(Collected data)
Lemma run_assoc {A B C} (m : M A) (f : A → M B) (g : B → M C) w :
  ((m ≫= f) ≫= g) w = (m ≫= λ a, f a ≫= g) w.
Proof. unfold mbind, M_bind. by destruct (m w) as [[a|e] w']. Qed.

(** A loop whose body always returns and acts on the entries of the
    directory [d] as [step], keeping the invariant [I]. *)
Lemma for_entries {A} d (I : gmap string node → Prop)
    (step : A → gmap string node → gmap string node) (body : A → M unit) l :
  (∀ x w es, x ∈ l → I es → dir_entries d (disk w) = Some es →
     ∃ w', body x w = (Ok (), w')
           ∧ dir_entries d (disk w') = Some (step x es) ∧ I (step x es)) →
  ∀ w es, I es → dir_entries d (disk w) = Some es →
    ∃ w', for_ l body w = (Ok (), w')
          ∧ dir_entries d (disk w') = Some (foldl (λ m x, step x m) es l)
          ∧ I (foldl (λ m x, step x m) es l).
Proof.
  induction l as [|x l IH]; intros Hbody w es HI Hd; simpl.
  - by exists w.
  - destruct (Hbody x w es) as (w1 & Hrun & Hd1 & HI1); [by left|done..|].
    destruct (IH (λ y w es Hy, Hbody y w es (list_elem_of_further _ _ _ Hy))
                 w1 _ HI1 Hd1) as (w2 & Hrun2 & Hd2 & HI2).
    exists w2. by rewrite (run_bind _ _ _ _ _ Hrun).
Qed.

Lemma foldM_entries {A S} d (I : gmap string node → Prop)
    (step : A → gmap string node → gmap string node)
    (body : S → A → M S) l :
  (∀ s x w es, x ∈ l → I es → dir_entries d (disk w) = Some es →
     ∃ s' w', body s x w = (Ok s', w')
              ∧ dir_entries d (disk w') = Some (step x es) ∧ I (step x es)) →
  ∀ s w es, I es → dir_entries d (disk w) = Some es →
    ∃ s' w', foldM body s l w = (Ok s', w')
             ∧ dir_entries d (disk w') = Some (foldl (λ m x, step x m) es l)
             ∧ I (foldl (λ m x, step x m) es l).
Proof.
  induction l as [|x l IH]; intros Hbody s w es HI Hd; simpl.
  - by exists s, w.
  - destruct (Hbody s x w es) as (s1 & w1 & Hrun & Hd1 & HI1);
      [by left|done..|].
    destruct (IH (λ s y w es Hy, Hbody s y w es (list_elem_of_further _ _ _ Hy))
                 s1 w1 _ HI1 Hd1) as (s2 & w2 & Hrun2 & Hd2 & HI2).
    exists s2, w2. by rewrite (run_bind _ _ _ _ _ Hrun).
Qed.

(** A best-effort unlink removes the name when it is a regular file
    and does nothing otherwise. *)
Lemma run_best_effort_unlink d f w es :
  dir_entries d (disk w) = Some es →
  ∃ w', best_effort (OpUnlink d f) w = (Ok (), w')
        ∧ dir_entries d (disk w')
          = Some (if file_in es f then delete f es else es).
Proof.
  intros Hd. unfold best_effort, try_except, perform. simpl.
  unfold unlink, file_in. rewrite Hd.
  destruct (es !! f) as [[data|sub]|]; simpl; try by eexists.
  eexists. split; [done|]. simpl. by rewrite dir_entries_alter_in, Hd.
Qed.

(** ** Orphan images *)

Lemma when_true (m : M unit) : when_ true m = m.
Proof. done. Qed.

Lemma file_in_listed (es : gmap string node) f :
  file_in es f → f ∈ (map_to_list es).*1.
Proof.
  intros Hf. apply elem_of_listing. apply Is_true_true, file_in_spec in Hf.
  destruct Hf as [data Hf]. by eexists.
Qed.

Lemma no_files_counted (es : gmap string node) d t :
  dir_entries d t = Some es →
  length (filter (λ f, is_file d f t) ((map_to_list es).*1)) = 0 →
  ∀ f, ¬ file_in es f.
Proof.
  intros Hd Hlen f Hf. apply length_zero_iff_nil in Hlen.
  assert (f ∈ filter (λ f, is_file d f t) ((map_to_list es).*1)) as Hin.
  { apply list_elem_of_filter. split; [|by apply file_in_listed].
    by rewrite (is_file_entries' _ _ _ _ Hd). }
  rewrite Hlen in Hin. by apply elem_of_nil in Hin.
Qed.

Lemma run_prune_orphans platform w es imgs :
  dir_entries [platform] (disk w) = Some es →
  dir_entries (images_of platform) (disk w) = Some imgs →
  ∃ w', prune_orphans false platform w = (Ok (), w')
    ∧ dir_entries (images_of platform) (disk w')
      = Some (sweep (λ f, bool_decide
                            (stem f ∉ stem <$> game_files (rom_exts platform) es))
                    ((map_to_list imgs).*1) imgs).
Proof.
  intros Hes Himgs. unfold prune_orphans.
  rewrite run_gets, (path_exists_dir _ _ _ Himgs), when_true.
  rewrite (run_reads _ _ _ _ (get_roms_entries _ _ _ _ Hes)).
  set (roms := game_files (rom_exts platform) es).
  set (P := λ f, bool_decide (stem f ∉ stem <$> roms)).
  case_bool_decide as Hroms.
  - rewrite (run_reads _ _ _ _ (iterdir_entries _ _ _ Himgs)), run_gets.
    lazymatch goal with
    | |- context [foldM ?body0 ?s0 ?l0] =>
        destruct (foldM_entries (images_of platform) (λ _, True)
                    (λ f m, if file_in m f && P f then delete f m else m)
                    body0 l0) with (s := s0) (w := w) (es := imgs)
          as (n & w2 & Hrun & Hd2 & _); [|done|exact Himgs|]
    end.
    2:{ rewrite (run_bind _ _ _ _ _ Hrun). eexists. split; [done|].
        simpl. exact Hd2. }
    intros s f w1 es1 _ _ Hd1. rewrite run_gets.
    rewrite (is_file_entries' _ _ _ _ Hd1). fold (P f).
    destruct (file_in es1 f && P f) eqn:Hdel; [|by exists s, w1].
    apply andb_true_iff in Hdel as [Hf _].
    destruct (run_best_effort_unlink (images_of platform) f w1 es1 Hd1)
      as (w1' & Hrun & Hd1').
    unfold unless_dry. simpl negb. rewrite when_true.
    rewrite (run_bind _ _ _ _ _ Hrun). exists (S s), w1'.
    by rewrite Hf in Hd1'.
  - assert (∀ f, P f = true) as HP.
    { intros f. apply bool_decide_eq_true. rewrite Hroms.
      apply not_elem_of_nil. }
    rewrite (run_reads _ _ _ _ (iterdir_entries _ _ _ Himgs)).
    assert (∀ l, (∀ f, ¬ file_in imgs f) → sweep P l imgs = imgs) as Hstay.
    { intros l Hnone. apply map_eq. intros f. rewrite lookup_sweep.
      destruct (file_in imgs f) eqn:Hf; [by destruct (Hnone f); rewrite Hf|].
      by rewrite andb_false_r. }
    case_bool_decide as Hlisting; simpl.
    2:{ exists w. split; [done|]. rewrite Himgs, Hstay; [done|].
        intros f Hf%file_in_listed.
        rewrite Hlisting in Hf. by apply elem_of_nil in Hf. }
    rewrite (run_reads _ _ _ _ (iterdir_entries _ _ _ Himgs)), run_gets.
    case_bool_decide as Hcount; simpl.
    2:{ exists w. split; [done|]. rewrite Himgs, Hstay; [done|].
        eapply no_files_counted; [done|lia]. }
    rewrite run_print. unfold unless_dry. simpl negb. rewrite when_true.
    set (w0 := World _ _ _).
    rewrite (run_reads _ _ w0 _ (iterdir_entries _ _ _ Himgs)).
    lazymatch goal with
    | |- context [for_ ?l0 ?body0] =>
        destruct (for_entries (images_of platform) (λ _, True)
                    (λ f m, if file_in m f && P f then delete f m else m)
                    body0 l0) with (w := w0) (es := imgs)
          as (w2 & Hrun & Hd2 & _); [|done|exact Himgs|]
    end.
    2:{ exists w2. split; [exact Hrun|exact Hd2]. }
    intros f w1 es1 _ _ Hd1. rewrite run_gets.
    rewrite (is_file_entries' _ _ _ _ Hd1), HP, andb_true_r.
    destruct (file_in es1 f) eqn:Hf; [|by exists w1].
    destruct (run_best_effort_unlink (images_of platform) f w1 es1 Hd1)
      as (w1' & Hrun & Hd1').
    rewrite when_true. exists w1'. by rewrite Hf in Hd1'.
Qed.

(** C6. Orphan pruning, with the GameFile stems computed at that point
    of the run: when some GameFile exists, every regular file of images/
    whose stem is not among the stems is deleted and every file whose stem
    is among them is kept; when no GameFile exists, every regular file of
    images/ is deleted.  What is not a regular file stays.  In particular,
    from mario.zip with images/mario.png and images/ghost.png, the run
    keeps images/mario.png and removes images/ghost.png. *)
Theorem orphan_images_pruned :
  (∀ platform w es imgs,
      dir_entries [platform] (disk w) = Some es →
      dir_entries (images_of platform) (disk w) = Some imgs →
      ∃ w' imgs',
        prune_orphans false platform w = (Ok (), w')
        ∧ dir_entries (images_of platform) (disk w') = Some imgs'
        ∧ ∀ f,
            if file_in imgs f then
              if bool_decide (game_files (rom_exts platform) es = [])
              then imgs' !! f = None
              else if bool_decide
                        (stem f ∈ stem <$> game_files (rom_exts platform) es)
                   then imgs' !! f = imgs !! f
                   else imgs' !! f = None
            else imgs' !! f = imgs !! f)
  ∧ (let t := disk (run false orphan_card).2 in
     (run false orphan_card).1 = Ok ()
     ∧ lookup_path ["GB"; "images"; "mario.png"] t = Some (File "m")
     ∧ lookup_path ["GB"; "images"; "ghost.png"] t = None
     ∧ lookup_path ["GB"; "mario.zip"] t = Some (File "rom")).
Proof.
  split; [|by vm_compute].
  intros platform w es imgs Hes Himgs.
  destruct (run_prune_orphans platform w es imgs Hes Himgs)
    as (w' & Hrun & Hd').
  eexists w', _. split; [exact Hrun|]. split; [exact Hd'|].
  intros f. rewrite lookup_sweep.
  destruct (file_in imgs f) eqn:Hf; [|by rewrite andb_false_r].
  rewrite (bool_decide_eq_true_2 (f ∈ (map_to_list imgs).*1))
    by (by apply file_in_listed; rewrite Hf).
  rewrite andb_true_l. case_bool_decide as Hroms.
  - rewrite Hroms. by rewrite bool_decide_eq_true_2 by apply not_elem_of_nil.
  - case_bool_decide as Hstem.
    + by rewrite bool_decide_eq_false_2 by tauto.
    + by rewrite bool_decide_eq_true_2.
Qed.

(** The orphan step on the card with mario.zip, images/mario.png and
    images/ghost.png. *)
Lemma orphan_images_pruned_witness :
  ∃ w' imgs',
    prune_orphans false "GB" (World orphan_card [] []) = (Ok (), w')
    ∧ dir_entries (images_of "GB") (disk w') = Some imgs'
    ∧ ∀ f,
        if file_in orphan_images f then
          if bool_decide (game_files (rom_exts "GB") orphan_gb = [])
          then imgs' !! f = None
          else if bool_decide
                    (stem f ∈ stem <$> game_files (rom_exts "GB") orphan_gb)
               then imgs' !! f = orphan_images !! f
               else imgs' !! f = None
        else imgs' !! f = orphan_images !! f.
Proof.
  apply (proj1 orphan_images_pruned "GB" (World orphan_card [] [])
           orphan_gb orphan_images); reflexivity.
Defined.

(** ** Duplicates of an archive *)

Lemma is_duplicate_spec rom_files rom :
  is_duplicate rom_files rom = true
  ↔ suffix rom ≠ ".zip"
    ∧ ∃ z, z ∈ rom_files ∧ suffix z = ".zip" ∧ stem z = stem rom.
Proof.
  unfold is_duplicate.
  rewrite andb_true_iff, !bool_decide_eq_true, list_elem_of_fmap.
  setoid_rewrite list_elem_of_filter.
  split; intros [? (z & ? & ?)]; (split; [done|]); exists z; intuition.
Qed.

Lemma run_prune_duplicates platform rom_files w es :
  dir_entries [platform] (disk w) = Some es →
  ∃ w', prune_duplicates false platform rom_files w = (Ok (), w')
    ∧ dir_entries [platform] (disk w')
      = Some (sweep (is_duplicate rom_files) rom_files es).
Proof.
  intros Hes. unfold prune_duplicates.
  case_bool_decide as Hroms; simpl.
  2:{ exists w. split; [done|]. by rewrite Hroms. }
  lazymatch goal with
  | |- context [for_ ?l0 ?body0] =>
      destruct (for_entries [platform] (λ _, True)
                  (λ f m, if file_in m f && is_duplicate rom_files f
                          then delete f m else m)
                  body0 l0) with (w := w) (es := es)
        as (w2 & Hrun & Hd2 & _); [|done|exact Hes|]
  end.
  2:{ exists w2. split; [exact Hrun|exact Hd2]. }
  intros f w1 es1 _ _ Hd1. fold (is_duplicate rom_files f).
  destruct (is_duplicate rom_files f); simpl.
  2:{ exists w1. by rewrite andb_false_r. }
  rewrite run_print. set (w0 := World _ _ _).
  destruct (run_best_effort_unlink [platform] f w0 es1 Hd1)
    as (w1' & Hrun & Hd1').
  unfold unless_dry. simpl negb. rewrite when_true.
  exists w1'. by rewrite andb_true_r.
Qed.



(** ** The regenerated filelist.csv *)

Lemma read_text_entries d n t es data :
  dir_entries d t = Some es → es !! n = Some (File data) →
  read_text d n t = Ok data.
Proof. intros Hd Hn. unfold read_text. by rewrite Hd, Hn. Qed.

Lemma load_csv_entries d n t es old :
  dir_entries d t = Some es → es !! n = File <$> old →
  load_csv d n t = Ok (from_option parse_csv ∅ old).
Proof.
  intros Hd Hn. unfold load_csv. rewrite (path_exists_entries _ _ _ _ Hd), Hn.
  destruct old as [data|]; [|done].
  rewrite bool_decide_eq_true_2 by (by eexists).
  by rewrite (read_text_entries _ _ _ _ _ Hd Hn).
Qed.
...
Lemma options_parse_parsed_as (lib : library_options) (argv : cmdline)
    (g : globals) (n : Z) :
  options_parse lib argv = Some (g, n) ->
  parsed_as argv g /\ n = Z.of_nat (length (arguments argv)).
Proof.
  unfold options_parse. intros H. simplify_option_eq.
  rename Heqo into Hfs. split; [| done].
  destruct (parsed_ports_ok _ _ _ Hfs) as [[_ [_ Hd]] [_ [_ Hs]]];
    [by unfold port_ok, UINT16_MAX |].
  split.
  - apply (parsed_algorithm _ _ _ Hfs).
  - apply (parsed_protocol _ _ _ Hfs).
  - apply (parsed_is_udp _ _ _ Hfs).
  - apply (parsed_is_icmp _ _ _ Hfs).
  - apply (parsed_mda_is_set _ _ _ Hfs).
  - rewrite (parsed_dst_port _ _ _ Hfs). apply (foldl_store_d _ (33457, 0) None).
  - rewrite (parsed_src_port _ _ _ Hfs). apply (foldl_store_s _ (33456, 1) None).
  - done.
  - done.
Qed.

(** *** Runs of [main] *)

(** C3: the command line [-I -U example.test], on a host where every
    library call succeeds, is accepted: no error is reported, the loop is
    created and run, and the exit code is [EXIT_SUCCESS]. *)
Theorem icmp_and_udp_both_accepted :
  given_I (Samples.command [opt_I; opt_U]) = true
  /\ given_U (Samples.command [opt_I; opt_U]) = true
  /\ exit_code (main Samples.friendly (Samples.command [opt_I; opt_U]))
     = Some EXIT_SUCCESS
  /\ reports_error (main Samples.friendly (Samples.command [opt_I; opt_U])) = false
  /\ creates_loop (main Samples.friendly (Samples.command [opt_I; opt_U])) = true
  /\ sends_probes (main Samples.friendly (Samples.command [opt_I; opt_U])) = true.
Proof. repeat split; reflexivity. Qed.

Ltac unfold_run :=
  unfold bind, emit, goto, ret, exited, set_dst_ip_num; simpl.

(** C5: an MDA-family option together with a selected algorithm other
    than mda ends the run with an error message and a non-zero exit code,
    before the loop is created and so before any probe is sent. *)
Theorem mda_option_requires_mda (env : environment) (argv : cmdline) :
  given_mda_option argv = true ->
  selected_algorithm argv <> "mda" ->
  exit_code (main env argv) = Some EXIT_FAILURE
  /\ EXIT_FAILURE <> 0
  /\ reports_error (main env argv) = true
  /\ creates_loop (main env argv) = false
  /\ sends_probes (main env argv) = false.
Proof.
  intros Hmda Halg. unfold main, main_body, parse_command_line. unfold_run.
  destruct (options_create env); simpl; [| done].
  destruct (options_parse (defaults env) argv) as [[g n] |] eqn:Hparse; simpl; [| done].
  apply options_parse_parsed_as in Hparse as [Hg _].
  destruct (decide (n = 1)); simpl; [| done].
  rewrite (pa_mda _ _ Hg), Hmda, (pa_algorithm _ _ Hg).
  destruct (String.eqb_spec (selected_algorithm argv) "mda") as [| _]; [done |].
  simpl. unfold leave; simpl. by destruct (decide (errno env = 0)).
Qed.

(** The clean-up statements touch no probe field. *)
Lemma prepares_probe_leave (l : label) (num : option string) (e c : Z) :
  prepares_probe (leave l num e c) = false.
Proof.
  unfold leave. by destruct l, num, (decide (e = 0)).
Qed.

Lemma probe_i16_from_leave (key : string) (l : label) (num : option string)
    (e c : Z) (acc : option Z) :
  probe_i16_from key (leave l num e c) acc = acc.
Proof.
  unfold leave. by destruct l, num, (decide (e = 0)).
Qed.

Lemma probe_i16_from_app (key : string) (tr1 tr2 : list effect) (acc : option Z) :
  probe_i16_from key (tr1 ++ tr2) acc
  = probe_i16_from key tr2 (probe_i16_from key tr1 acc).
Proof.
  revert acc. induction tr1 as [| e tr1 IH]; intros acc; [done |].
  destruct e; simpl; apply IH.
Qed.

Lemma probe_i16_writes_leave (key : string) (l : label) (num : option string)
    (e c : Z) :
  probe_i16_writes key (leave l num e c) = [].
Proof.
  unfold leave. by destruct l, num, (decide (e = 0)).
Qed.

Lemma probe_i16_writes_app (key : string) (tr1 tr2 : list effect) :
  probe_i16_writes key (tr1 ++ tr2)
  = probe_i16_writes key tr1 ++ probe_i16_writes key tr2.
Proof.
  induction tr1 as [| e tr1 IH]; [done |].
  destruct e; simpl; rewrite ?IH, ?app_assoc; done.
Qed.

**Assignment:** Please give an exact copy of the lines above, beginning with the line containing "orphan_gb = [])" and running through the line containing "Proof. intros Hd", and of no other lines.

**Answer section:**
          if bool_decide (game_files (rom_exts "GB") orphan_gb = [])
          then imgs' !! f = None
          else if bool_decide
                    (stem f ∈ stem <$> game_files (rom_exts "GB") orphan_gb)
               then imgs' !! f = orphan_images !! f
               else imgs' !! f = None
        else imgs' !! f = orphan_images !! f.
Proof.
  apply (proj1 orphan_images_pruned "GB" (World orphan_card [] [])
           orphan_gb orphan_images); reflexivity.
Defined.

(** ** Duplicates of an archive *)

Lemma is_duplicate_spec rom_files rom :
  is_duplicate rom_files rom = true
  ↔ suffix rom ≠ ".zip"
    ∧ ∃ z, z ∈ rom_files ∧ suffix z = ".zip" ∧ stem z = stem rom.
Proof.
  unfold is_duplicate.
  rewrite andb_true_iff, !bool_decide_eq_true, list_elem_of_fmap.
  setoid_rewrite list_elem_of_filter.
  split; intros [? (z & ? & ?)]; (split; [done|]); exists z; intuition.
Qed.

Lemma run_prune_duplicates platform rom_files w es :
  dir_entries [platform] (disk w) = Some es →
  ∃ w', prune_duplicates false platform rom_files w = (Ok (), w')
    ∧ dir_entries [platform] (disk w')
      = Some (sweep (is_duplicate rom_files) rom_files es).
Proof.
  intros Hes. unfold prune_duplicates.
  case_bool_decide as Hroms; simpl.
  2:{ exists w. split; [done|]. by rewrite Hroms. }
  lazymatch goal with
  | |- context [for_ ?l0 ?body0] =>
      destruct (for_entries [platform] (λ _, True)
                  (λ f m, if file_in m f && is_duplicate rom_files f
                          then delete f m else m)
                  body0 l0) with (w := w) (es := es)
        as (w2 & Hrun & Hd2 & _); [|done|exact Hes|]
  end.
  2:{ exists w2. split; [exact Hrun|exact Hd2]. }
  intros f w1 es1 _ _ Hd1. fold (is_duplicate rom_files f).
  destruct (is_duplicate rom_files f); simpl.
  2:{ exists w1. by rewrite andb_false_r. }
  rewrite run_print. set (w0 := World _ _ _).
  destruct (run_best_effort_unlink [platform] f w0 es1 Hd1)
    as (w1' & Hrun & Hd1').
  unfold unless_dry. simpl negb. rewrite when_true.
  exists w1'. by rewrite andb_true_r.
Qed.



(** ** The regenerated filelist.csv *)

Lemma read_text_entries d n t es data :
  dir_entries d t = Some es → es !! n = Some (File data) →
  read_text d n t = Ok data.
Proof. intros Hd Hn. unfold read_text. by rewrite Hd, Hn. Qed.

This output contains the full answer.